The .editorconfig builder generates a valid EditorConfig file so every contributor’s editor uses the same indentation, line endings and whitespace rules — regardless of personal settings. Choose your base style, add file-type overrides, then copy or download a ready-to-commit file.
Why .editorconfig belongs in every repository
Without a shared editor configuration, developers on different machines and editors silently disagree on tabs versus spaces, CRLF versus LF, and whether files end with a newline. These differences produce noisy diffs, break linters, and occasionally cause runtime errors (GNU Make breaks on space-indented recipes, Python cares about consistent indentation, YAML rejects tabs). A single .editorconfig file at the root of the repository resolves all of this at save time, before a commit even happens.
How it works
EditorConfig files are read top-down. The builder always emits root = true followed by a [*] section that applies to every file: indent_style, indent_size, end_of_line, charset, trim_trailing_whitespace and insert_final_newline. Editors then apply more specific sections on top — so a [*.md] or [Makefile] block overrides the [*] defaults only for matching files. Because later, more specific matches win, you set sane global defaults once and override only where a file type genuinely differs.

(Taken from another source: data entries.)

(* ===== verification/Remote.v ===== *)
(** * Another radare as a plugin: [src/plug/io/remote.c]

    The plugin sends requests over a connection; a radare that listens answers them from its own state, the one of
    [Rio].  A peer's message is delivered whole and in order, and the peer that reads nothing waits.  [None] is
    undefined behaviour of either side; the zero byte that is set behind a buffer of exactly the size of its text is
    left out of account. *)
From S2P Require Import Prelude StateM Sections Io Rio Utils.
#[local] Open Scope Z_scope.

Definition RMT_OPEN : Z := 0x01.
Definition RMT_READ : Z := 0x02.
Definition RMT_WRITE : Z := 0x03.
Definition RMT_SEEK : Z := 0x04.
Definition RMT_CLOSE : Z := 0x05.
Definition RMT_SYSTEM : Z := 0x06.
Definition RMT_CMD : Z := 0x07.
Definition RMT_REPLY : Z := 0x80.

(** ** Numbers on the wire

    [endian_memcpy] of a number of [n] bytes; [e] is the variable [cfg.bigendian] of the side that calls it. *)
Definition put_num (e : bool) (n : nat) (v : Z) : list Z := default [] (endian_memcpy_e (le_bytes n v) n e).
Definition get_num (e : bool) (n : nat) (bytes : list Z) : Z := le_value (default [] (endian_memcpy_e bytes n e)).

(** ** The side that listens *)

(** Its state, the array [buf] and the variable [x] of the function. *)
Record server (W : Type) := Server { rst : radare_st W; buf : list Z; x : Z }.
Arguments Server {W}. Arguments rst {W}. Arguments buf {W}. Arguments x {W}.

Inductive turn (W : Type) :=
  | Next (s : server W) (input output : list Z)  (* the request is answered *)
  | Blocked                                      (* more of it is awaited *)
  | Left.                                        (* the connection is closed *)
Arguments Next {W}. Arguments Blocked {W}. Arguments Left {W}.

(** [read] of [n] bytes into a buffer; [None] when nothing has come. *)
Definition recv (n : nat) (input into : list Z) : option (list Z * list Z) :=
  match n, input with
  | S _, [] => None
  | _, _ => Some (fill (take n input) into, drop n input)
  end.

Section server.
Context {W : Type} (plugins : list (plugin_t W)) (os_pread : Z -> Z -> Z -> option (list Z)) (fresh : nat -> list Z).
(** [radare_open] with a new name, the interpreter, and what the operating system does: [close], the output of a
    command with the name of the file it went through, and [write] to the terminal. *)
Context (open_file : list Z -> radare_st W -> option (radare_st W))
  (cmd_str : list Z -> radare_st W -> option (radare_st W * option (list Z)))
  (os_close : Z -> Z) (os_system : list Z -> option (list Z * list Z)) (os_print : list Z -> Z).
(** The variable [cfg.bigendian] of the side that listens. *)
Context (e : bool).

Definition with_rst (st : radare_st W) (s : server W) : server W := Server st (buf s) (x s).
Definition with_buf (b : list Z) (s : server W) : server W := Server (rst s) b (x s).

Definition handle_open (input : list Z) (s : server W) : option (turn W) :=
  match recv 1 input [0] with
  | None => Some Blocked
  | Some (_, input) =>
    match recv 1 input [RMT_OPEN] with
    | None => Some Blocked
    | Some (b, input) =>
      let len := Z.to_nat (nth 0 b 0) in
      match recv len input (fresh len) with
      | None => Some Blocked
      | Some (name, input) =>
        st ← open_file (take len name) (rst s);
        let out := (Z.lor RMT_OPEN RMT_REPLY) :: put_num e 4 (u32 (fd (conf st))) in
        Some (Next (Server st (fill out (buf s)) (x s)) input out)
      end
    end
  end.

Definition handle_read (input : list Z) (s : server W) : option (turn W) :=
  match recv 4 input (buf s) with
  | None => Some Blocked
  | Some (b, input) =>
    let i := s32 (get_num e 4 b) in
    if i <? 0 then None
    else
      '(_, st) ← radare_read plugins os_pread false (rst s);
      let bs := block_size (conf st) in
      let i := if bs <? i then bs else i in
      if (i <? 0) || (Z.of_nat (length (block (conf st))) <? bs) then None
      else Some (Next (Server st b (x s)) input
                   ((Z.lor RMT_READ RMT_REPLY) :: put_num e 4 i ++ take (Z.to_nat i) (block (conf st))))
  end.

(** The size is looked for a byte too late, and is only the lower half of [x]; nothing is answered. *)
Definition handle_write (input : list Z) (s : server W) : option (turn W) :=
  match recv 5 input (buf s) with
  | None => Some Blocked
  | Some (b, input) =>
    let x := x s / 2 ^ 32 * 2 ^ 32 + get_num e 4 (drop 1 b) in
    match recv (Z.to_nat x) input (fresh (Z.to_nat x)) with
    | None => Some Blocked
    | Some (data, input) =>
      '(_, st) ← radare_write_at plugins os_pread fresh (seek (conf (rst s))) data (rst s);
      Some (Next (Server st b x) input [])
    end
  end.

(** The new position is answered as an [int]. *)
Definition handle_seek (input : list Z) (s : server W) : option (turn W) :=
  match recv 9 input (buf s) with
  | None => Some Blocked
  | Some (b, input) =>
    let off := get_num e 8 (drop 1 b) in
    let st := rst s in
    '(d, r) ← io_lseek plugins (conf st) (fd (conf st)) off (nth 0 b 0) (dev st);
    let x := u64 (s32 r) in
    let out := (Z.lor RMT_SEEK RMT_REPLY) :: put_num e 8 x in
    Some (Next (Server (with_conf (set_seek r (conf st)) (with_dev (write_last st) d st)) (fill out b) x) input out)
  end.

Definition handle_close (input : list Z) (s : server W) : option (turn W) :=
  match recv 4 input (buf s) with
  | None => Some Blocked
  | Some (b, input) =>
    let out := (Z.lor RMT_CLOSE RMT_REPLY) :: put_num e 4 (u32 (os_close (s32 (get_num e 4 b)))) in
    Some (Next (with_buf (fill out b) s) input out)
  end.

(** The command is run in a shell; when its output cannot be read, the answer is written through a freed pointer. *)
Definition handle_system (input : list Z) (s : server W) : option (turn W) :=
  match recv 4 input (buf s) with
  | None => Some Blocked
  | Some (b, input) =>
    let i := s32 (get_num e 4 b) in
    if i <? 0 then None
    else
      match recv (Z.to_nat i) input (fresh (Z.to_nat i)) with
      | None => Some Blocked
      | Some (cmd, input) =>
        '(text, name) ← os_system (33 :: cmd);
        Some (Next (with_buf (fill name b) s) input
                ((Z.lor RMT_SYSTEM RMT_REPLY) :: put_num e 4 (Z.of_nat (length text)) ++ text))
      end
  end.

(** A length below one is not answered. *)
Definition handle_cmd (input : list Z) (s : server W) : option (turn W) :=
  match recv 4 input [0; 0; 0; 0] with
  | None => Some Blocked
  | Some (b, input) =>
    let i := s32 (get_num e 4 b) in
    if i <? 1 then Some (Next s input [])
    else
      match recv (Z.to_nat i) input (fresh (Z.to_nat i)) with
      | None => Some Blocked
      | Some (cmd, input) =>
        '(st, out) ← cmd_str cmd (rst s);
        let out := match out with Some text => text ++ [0] | None => [] end in
        Some (Next (with_rst st s) input
                ((Z.lor RMT_CMD RMT_REPLY) :: put_num e 4 (Z.of_nat (length out)) ++ out))
      end
  end.

Definition handle (cmd : Z) (input : list Z) (s : server W) : option (turn W) :=
  if cmd =? RMT_OPEN then handle_open input s
  else if cmd =? RMT_READ then handle_read input s
  else if cmd =? RMT_CMD then handle_cmd input s
  else if cmd =? RMT_WRITE then handle_write input s
  else if cmd =? RMT_SEEK then handle_seek input s
  else if cmd =? RMT_CLOSE then handle_close input s
  else if cmd =? RMT_SYSTEM then handle_system input s
  else Some Left.

(** ** The connection *)
Inductive conn_t := Open | Stuck | Closed.
Record link := Link { srv : server W; c2s : list Z; s2c : list Z; conn : conn_t }.

(** The server answers until nothing is left. *)
Fixpoint serve (fuel : nat) (l : link) : option link :=
  match fuel with
  | O => Some l
  | S fuel' =>
    match c2s l with
    | [] => Some l
    | cmd :: input =>
      t ← handle cmd input (srv l);
      match t with
      | Next s input out => serve fuel' (Link s input (s2c l ++ out) (conn l))
      | Blocked => Some (Link (srv l) (c2s l) (s2c l) Stuck)
      | Left => Some (Link (srv l) [] (s2c l) Closed)
      end
    end
  end.
(** A message goes out; every turn takes a byte of what is there. *)
Definition send (msg : list Z) (l : link) : option link :=
  match conn l with
  | Open => serve (S (length (c2s l ++ msg))) (Link (srv l) (c2s l ++ msg) (s2c l) Open)
  | _ => Some l
  end.

(** What a call of the client comes back with; [Hang] is a wait that does not end. *)
Inductive answer (A : Type) := Hang | Answer (a : A) (l : link).
Arguments Hang {A}. Arguments Answer {A}.

(** [read] of the client. *)
Definition cread (n : nat) (into : list Z) (l : link) : option (list Z * link) :=
  match n, s2c l with
  | S _, [] => match conn l with Closed => Some (into, l) | _ => None end
  | _, _ => Some (fill (take n (s2c l)) into, Link (srv l) (c2s l) (drop n (s2c l)) (conn l))
  end.

(** ** The plugin *)
(** The variable [cfg.bigendian] of this side. *)
Context (e' : bool).

(** The result is what [write] says of the whole message, whatever the answer. *)
Definition remote_write (data : list Z) (l : link) : option (answer Z) :=
  let msg := RMT_WRITE :: put_num e' 4 (u32 (Z.of_nat (length data))) ++ data in
  l ← send msg l;
  match cread 5 msg l with
  | None => Some Hang
  | Some (_, l) => Some (Answer (Z.of_nat (length data) + 5) l)
  end.

(** At most [count] bytes are asked for; how many come is up to the answer, and the buffer has to hold them. *)
Definition remote_read (count : Z) (into : list Z) (l : link) : option (answer (Z * list Z)) :=
  let msg := RMT_READ :: put_num e' 4 (u32 count) in
  l ← send msg l;
  match cread 5 msg l with
  | None => Some Hang
  | Some (tmp, l) =>
    if negb (nth 0 tmp 0 =? Z.lor RMT_READ RMT_REPLY) then Some (Answer (-1, into) l)
    else
      let i := s32 (get_num e' 4 (drop 1 tmp)) in
      if (i <? 0) || (Z.of_nat (length into) <? i) then None
      else
        match cread (Z.to_nat i) into l with
        | None => Some Hang
        | Some (into, l) => Some (Answer (i, into) l)
        end
  end.

Definition remote_lseek (offset whence : Z) (l : link) : option (answer Z) :=
  let msg := RMT_SEEK :: u8 whence :: put_num e' 8 offset in
  l ← send msg l;
  match cread 9 msg l with
  | None => Some Hang
  | Some (tmp, l) =>
    if negb (nth 0 tmp 0 =? Z.lor RMT_SEEK RMT_REPLY) then Some (Answer (2 ^ 64 - 1) l)
    else Some (Answer (get_num e' 8 (drop 1 tmp)) l)
  end.

(** A command behind an exclamation mark is run by this side. *)
Definition remote_system (local_system : list Z -> Z) (command : list Z) (l : link) : option (answer Z) :=
  if nth 0 command 0 =? 33 then Some (Answer (local_system (drop 1 command)) l)
  else if 1024 <? 5 + Z.of_nat (length command) then None
  else
    let msg := RMT_SYSTEM :: put_num e' 4 (Z.of_nat (length command)) ++ command in
    l ← send msg l;
    match cread 5 msg l with
    | None => Some Hang
    | Some (tmp, l) =>
      if negb (nth 0 tmp 0 =? Z.lor RMT_SYSTEM RMT_REPLY) then Some (Answer (-1) l)
      else
        let i := s32 (get_num e' 4 (drop 1 tmp)) in
        if i =? -1 then Some (Answer (-1) l)
        else if i <? 0 then None
        else
          match cread (Z.to_nat i) (fresh (Z.to_nat i)) l with
          | None => Some Hang
          | Some (text, l) => Some (Answer (i - os_print text) l)
          end
    end.

(** The request of [remote_open]: [file] begins with its slash.  The length is a [char], and the copy fails when it is
    negative; whether the other side could open the file is printed only. *)
Definition remote_connect (fd flags : Z) (file : list Z) (l : link) : option (answer Z) :=
  let len := u8 (Z.of_nat (length file) - 1) in
  if s8 len <? 0 then None
  else
    let msg := RMT_OPEN :: u8 flags :: len :: take (Z.to_nat len) (drop 1 file) in
    l ← send msg l;
    match cread 5 msg l with
    | None => Some Hang
    | Some (tmp, l) =>
      if negb (nth 0 tmp 0 =? Z.lor RMT_OPEN RMT_REPLY) then Some (Answer (-1) l) else Some (Answer fd l)
    end.
End server.
Arguments Link {W}. Arguments srv {W}. Arguments c2s {W}. Arguments s2c {W}. Arguments conn {W}.
Arguments Hang {W A}. Arguments Answer {W A}.

(** ** Names *)
Definition remote_handle_open (file : string) : bool :=
  starts_with "rap://" file || starts_with "connect://" file || starts_with "listen://" file.

Inductive target := Connect (host : string) (port : Z) (file : string) | Listen (port : Z) | Nowhere.

Fixpoint before (c : ascii) (s : string) : string :=
  match s with
  | EmptyString => EmptyString
  | String d s' => if Ascii.eqb d c then EmptyString else String d (before c s')
  end.

(** A name of [rap://] is turned into one of the others.  The slash of the file is looked for behind the first twelve
    characters. *)
Definition remote_target (pathname : string) : option target :=
  let buf := String.substring 0 1000 pathname in
  let buf :=
    if starts_with "rap://" buf then
      match strchr (str_drop 6 buf) ":" with
      | None => None
      | Some rest =>
        let port := fmt_d (atoi (str_drop 1 rest)) in
        Some (match before ":" (str_drop 6 buf) with
              | EmptyString => String.substring 0 1022 ("listen://:" +:+ port)
              | _ => String.substring 0 1022 ("connect://" +:+ str_drop 6 pathname +:+ ":" +:+ port)
              end)
      end
    else Some buf in
  match buf with
  | None => Some Nowhere
  | Some buf =>
    if starts_with "connect://" buf then
      match strchr (str_drop 10 buf) ":" with
      | None => Some Nowhere
      | Some port =>
        if (String.length pathname <? 12)%nat then None
        else
          match strchr (str_drop 12 pathname) "/" with
          | None => Some Nowhere
          | Some file => Some (Connect (before ":" (str_drop 10 buf)) (atoi (str_drop 1 port)) file)
          end
      end
    else if starts_with "listen://" buf then
      match strchr (str_drop 9 buf) ":" with
      | None => Some Nowhere
      | Some port => Some (if atoi (str_drop 1 port) <=? 0 then Nowhere else Listen (atoi (str_drop 1 port)))
      end
    else Some Nowhere
  end.

Example target_rap : remote_target "rap://host:9999//bin/ls" = Some (Connect "host" 9999 "//bin/ls").
Proof. vm_compute. reflexivity. Qed.
Example target_listen : remote_target "rap://:9999" = Some (Listen 9999).
Proof. vm_compute. reflexivity. Qed.
(** With a short host the slash is missed. *)
Example target_short : remote_target "rap://a:9/x" = None /\ remote_target "rap://a:9/tmp/x" = Some (Connect "a" 9 "/x").
Proof. vm_compute. done. Qed.
Lemma send_answered cmd rest l s out :
  idle l -> handle' cmd rest (srv l) = Some (Next s [] out) -> send' (cmd :: rest) l = Some (Link s [] out Open).
Proof.
  intros (Hc & Hi & Ho) H. unfold send. rewrite Hc, Hi. cbn [app serve c2s srv]. rewrite H. cbn [mbind option_bind conn s2c].
  rewrite Ho. by destruct rest.
Qed.

Lemma cread_all n d rest into s c : length d = n ->
  cread n into (Link (W:=W) s c (d ++ rest) Open) = Some (d ++ drop n into, Link s c rest Open).
Proof.
  intros <-. unfold cread. cbn [s2c srv c2s conn]. rewrite take_app_length, drop_app_length. unfold fill.
  destruct d; [by destruct rest|done].
Qed.

Lemma cread_whole n d into s c : length d = n ->
  cread n into (Link (W:=W) s c d Open) = Some (d ++ drop n into, Link s c [] Open).
Proof. intros H. rewrite <-(cread_all n d []) by done. by rewrite app_nil_r. Qed.

(** ** Reading and seeking *)
Inductive op := ORead (count : Z) | OSeek (offset whence : Z).

(** What the radare on the other side does when the same is asked of it. *)
Inductive local_step : op -> radare_st W -> Z * list Z -> radare_st W -> Prop :=
  | local_read count st r st' n :
    radare_read plugins os_pread false st = Some (r, st') -> 0 <= count < 2 ^ 31 ->
    0 <= block_size (conf st') < 2 ^ 31 -> Z.of_nat (length (block (conf st'))) = block_size (conf st') ->
    n = Z.min count (block_size (conf st')) ->
    local_step (ORead count) st (n, take (Z.to_nat n) (block (conf st'))) st'
  | local_seek offset whence st d r :
    io_lseek plugins (conf st) (fd (conf st)) offset whence (dev st) = Some (d, r) ->
    is_u64 offset -> 0 <= whence < 256 ->
    local_step (OSeek offset whence) st (r, []) (with_conf (set_seek r (conf st)) (with_dev (write_last st) d st)).

Inductive locals : list op -> radare_st W -> list (Z * list Z) -> radare_st W -> Prop :=
  | locals_nil st : locals [] st [] st
  | locals_cons o os st r st' rs st'' :
    local_step o st r st' -> locals os st' rs st'' -> locals (o :: os) st (r :: rs) st''.

(** How a result comes over: the place of a seek is kept in an [int] on the way. *)
Definition come_over (o : op) (r : Z * list Z) : Z * list Z :=
  match o with ORead _ => r | OSeek _ _ => (u64 (s32 r.1), r.2) end.

(** The same through the plugin: the result and the bytes that came. *)
Definition remote_op (o : op) (l : link) : option (answer (Z * list Z)) :=
  match o with
  | ORead count =>
    a ← read' count (replicate (Z.to_nat count) 0) l;
    Some (match a with Answer (i, b) l => Answer (i, take (Z.to_nat i) b) l | Hang => Hang end)
  | OSeek offset whence =>
    a ← lseek' offset whence l;
    Some (match a with Answer r l => Answer (r, []) l | Hang => Hang end)
  end.
Fixpoint remote_ops (os : list op) (l : link) : option (answer (list (Z * list Z))) :=
  match os with
  | [] => Some (Answer [] l)
  | o :: os' =>
    a ← remote_op o l;
    match a with
    | Hang => Some Hang
    | Answer r l =>
      a ← remote_ops os' l;
      Some (match a with Answer rs l => Answer (r :: rs) l | Hang => Hang end)
    end
  end.

Lemma remote_read_answers count st r st' l n :
  idle l -> rst (srv l) = st -> radare_read plugins os_pread false st = Some (r, st') -> 0 <= count < 2 ^ 31 ->
  0 <= block_size (conf st') < 2 ^ 31 -> Z.of_nat (length (block (conf st'))) = block_size (conf st') ->
  n = Z.min count (block_size (conf st')) ->
  exists l', remote_op (ORead count) l = Some (Answer (n, take (Z.to_nat n) (block (conf st'))) l') /\
    idle l' /\ rst (srv l') = st'.
Proof.
  intros Hl Hst Hr Hc Hb Hlen Hn. cbn [remote_op]. unfold remote_read.
  set (data := take (Z.to_nat n) (block (conf st'))).
  assert (Hd : length data = Z.to_nat n) by (unfold data; rewrite length_take; lia).
  assert (Hu : u32 count = count) by (apply u32_id; unfold is_u32; lia). rewrite Hu.
  set (s' := Server st' (put_num e 4 count ++ drop 4 (buf (srv l))) (x (srv l))).
  rewrite (send_answered _ _ l s' (Z.lor RMT_READ RMT_REPLY :: put_num e 4 n ++ data)); [|done|].
  - cbn [mbind option_bind]. set (hd := Z.lor RMT_READ RMT_REPLY).
    change (hd :: put_num e 4 n ++ data) with ((hd :: put_num e 4 n) ++ data).
    rewrite cread_all by (cbn [length]; by rewrite put_num_length by by left). cbn [mbind option_bind].
    cbn [app nth drop]. unfold hd at 1. rewrite Z.eqb_refl. cbn [negb]. rewrite ?drop_0.
    rewrite get_put by (by left || lia). rewrite s32_id by lia. rewrite (proj2 (Z.ltb_ge n 0)), (proj2 (Z.ltb_ge _ n)) by (rewrite ?length_replicate; lia).
    cbn [orb]. rewrite (cread_whole (Z.to_nat n) data) by done.
    exists (Link s' [] [] Open). cbn [mbind option_bind]. split; [|done]. do 2 f_equal. by rewrite take_app_length'.
  - unfold handle. change (RMT_READ =? RMT_OPEN) with false. change (RMT_READ =? RMT_READ) with true. cbv iota.
    unfold handle_read. rewrite <-(app_nil_r (put_num e 4 count)) at 1.
    rewrite recv_all by (apply put_num_length; by left). rewrite get_put by (by left || lia). rewrite s32_id by lia.
    rewrite (proj2 (Z.ltb_ge count 0)) by lia. rewrite Hst, Hr. cbn [mbind option_bind].
    replace (if block_size (conf st') <? count then block_size (conf st') else count) with n by (zcase; lia).
    rewrite (proj2 (Z.ltb_ge n 0)), (proj2 (Z.ltb_ge _ (block_size (conf st')))) by lia. done.
Qed.

Lemma remote_seek_answers offset whence st d r l :
  idle l -> rst (srv l) = st -> io_lseek plugins (conf st) (fd (conf st)) offset whence (dev st) = Some (d, r) ->
  is_u64 offset -> 0 <= whence < 256 ->
  exists l', remote_op (OSeek offset whence) l = Some (Answer (u64 (s32 r), []) l') /\
    idle l' /\ rst (srv l') = with_conf (set_seek r (conf st)) (with_dev (write_last st) d st).
Proof.
  intros Hl Hst Hr Ho Hw. set (i := u64 (s32 r)). assert (0 <= i < 2 ^ 64) as Hi by (apply Z.mod_pos_bound; lia). cbn [remote_op]. unfold remote_lseek.
  assert (Hu : u8 whence = whence) by (apply u8_id; unfold is_u8; lia). rewrite Hu.
  set (out := Z.lor RMT_SEEK RMT_REPLY :: put_num e 8 i).
  set (b := (whence :: put_num e 8 offset) ++ drop 9 (buf (srv l))).
  set (st' := with_conf (set_seek r (conf st)) (with_dev (write_last st) d st)).
  rewrite (send_answered _ _ l (Server st' (fill out b) i) out); [|done|].
  - cbn [mbind option_bind]. rewrite (cread_whole 9) by (unfold out; cbn [length]; by rewrite put_num_length by by right). unfold out. cbn [app nth drop].
    rewrite Z.eqb_refl. cbn [negb]. rewrite ?drop_0. rewrite get_put by (by right || lia). cbn [mbind option_bind].
    exists (Link (Server st' (fill out b) i) [] [] Open). by split_and!.
  - unfold handle. change (RMT_SEEK =? RMT_OPEN) with false. change (RMT_SEEK =? RMT_READ) with false.
    change (RMT_SEEK =? RMT_CMD) with false. change (RMT_SEEK =? RMT_WRITE) with false. change (RMT_SEEK =? RMT_SEEK) with true. cbv iota.
    unfold handle_seek. rewrite <-(app_nil_r (whence :: put_num e 8 offset)).
    rewrite recv_all by (cbn [length]; by rewrite put_num_length by by right). fold b.
    assert (get_num e 8 (drop 1 b) = offset) as -> by (unfold b; cbn [app drop]; rewrite drop_0; apply get_put; [by right|unfold is_u64 in Ho; lia]).
    assert (nth 0 b 0 = whence) as -> by done. rewrite Hst, Hr. cbn [mbind option_bind].
    done.
Qed.

Lemma remote_ops_answers os st rs st' l :
  idle l -> rst (srv l) = st -> locals os st rs st' ->
  exists l', remote_ops os l = Some (Answer (zip_with come_over os rs) l') /\ idle l' /\ rst (srv l') = st'.
Proof.
  intros Hl Hst H. revert l Hl Hst. induction H as [st|o os st r st1 rs st2 H1 _ IH]; intros l Hl Hst; [by exists l|].
  assert (exists l1, remote_op o l = Some (Answer (come_over o r) l1) /\ idle l1 /\ rst (srv l1) = st1) as (l1 & E & Hl1 & Hst1).
  { inversion H1; subst; [by eapply remote_read_answers|by eapply remote_seek_answers]. }
  destruct (IH l1 Hl1 Hst1) as (l2 & E2 & Hl2 & Hst2). exists l2. cbn [remote_ops]. rewrite E. cbn [mbind option_bind].
  by rewrite E2.
Qed.

(** C8: Over an idle connection between sides of one byte order any sequence of reads and seeks leaves the other side in the
    state of the same calls made there and brings their results: a read at most a block, which it says, and the place of a
    seek as the [int] the server keeps it in, so that places from 2^31 on come back wrong ([far_seek_cut]). *)
Theorem remote_refines_local os st rs st' l :
  idle l -> rst (srv l) = st -> locals os st rs st' ->
  exists l', remote_ops os l = Some (Answer (zip_with come_over os rs) l') /\ idle l' /\ rst (srv l') = st'.
Proof. apply remote_ops_answers. Qed.

(** ** A file on the other side *)
Section file.
Context (fdesc : Z) {HD : Disk plugins fdesc} (Hfd : fdesc <> -1).
Notation plain' := (plain plugins fdesc).
Notation contents' := (contents plugins fdesc).

(** Seeking through the plugin and reading brings the bytes of the file, a block at most, where a seek to a place of
    the file gives that place. *)
Theorem remote_reads_file off count st l :
  idle l -> rst (srv l) = st -> plain' st ->
  (exists d, io_lseek plugins (conf st) fdesc off SEEK_SET (dev st) = Some (d, off) /\ disk_ok d /\ disk_bytes d = contents' st) ->
  0 <= off < 2 ^ 31 -> 0 <= count < 2 ^ 31 -> 0 <= block_size (conf st) < 2 ^ 31 -> off + block_size (conf st) <= size (conf st) ->
  exists l', remote_ops [OSeek off SEEK_SET; ORead count] l =
      Some (Answer [(off, []); (Z.min count (block_size (conf st)), slice off (Z.min count (block_size (conf st))) (contents' st))] l') /\
    idle l' /\ contents' (rst (srv l')) = contents' st.
Proof.
  intros Hl Hst Hp (d & Es & Hd & Hc) Ho Hn Hb Hs. pose proof Hp as [].
  set (st1 := with_conf (set_seek off (conf st)) (with_dev (write_last st) d st)).
  assert (Hp1 : plain' st1).
  { constructor; try done; cbn; [|unfold minus1; lia]. unfold contents. cbn. by rewrite Hc. }
  assert (Hc1 : contents' st1 = contents' st) by (unfold contents at 1; cbn; done).
  destruct (read_block_plain plugins os_pread fdesc Hfd st1) as (d2 & r & E & Hd2 & Hc2); [done|cbn; lia|cbn; lia|].
  rewrite Hc1 in E, Hc2. set (st2 := with_conf _ (with_dev (write_last st1) d2 st1)) in E.
  edestruct (remote_ops_answers [OSeek off SEEK_SET; ORead count] st) as (l' & El & Hi & Hr); [done|done| |].
  - eapply locals_cons.
    + eapply local_seek; [by rewrite plain_fd|unfold is_u64; lia|unfold SEEK_SET; lia].
    + fold st1. eapply locals_cons; [|apply locals_nil]. eapply local_read; [exact E|done|done| |reflexivity].
      cbn. rewrite slice_length by lia. lia.
  - exists l'. split_and!; [|done|by rewrite Hr].
    rewrite El. cbn [zip_with come_over fst snd]. rewrite s32_id, u64_id by (unfold is_u64; lia). do 4 f_equal. cbn. unfold slice. rewrite take_take. do 3 f_equal. lia.
Qed.
End file.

File-type overrides and why they matter
Three common overrides ship as toggles:
| Section | Key setting | Reason |
|---|---|---|
[Makefile] | indent_style = tab | GNU Make requires literal tabs in recipe lines; spaces cause a “missing separator” error |
[*.{yml,yaml}] | indent_size = 2 | YAML forbids tab indentation; 2 spaces is the universal YAML convention |
[*.md] | trim_trailing_whitespace = false | Two trailing spaces in Markdown create a hard line break; stripping them silently changes rendered output |
A minimal generated file
root = true
[*]
indent_style = space
indent_size = 2
end_of_line = lf
charset = utf-8
trim_trailing_whitespace = true
insert_final_newline = true
[Makefile]
indent_style = tab
[*.{yml,yaml}]
indent_size = 2
[*.md]
trim_trailing_whitespace = false
Editor support and workflow tips
Most modern editors support EditorConfig natively or via a small plugin:
- VS Code: built-in, no extension needed
- JetBrains IDEs (IntelliJ, WebStorm, etc.): built-in
- Vim/Neovim:
editorconfig-vimplugin - Emacs:
editorconfig-emacspackage
If your rules seem to be ignored, check that the extension is installed and that there is no higher-precedence setting overriding it in your user or workspace settings.
Pair .editorconfig (whitespace and encoding) with a formatter like Prettier or gofmt (full code style) for complete, automated consistency across the team. EditorConfig handles the structural rules; the formatter handles the stylistic ones.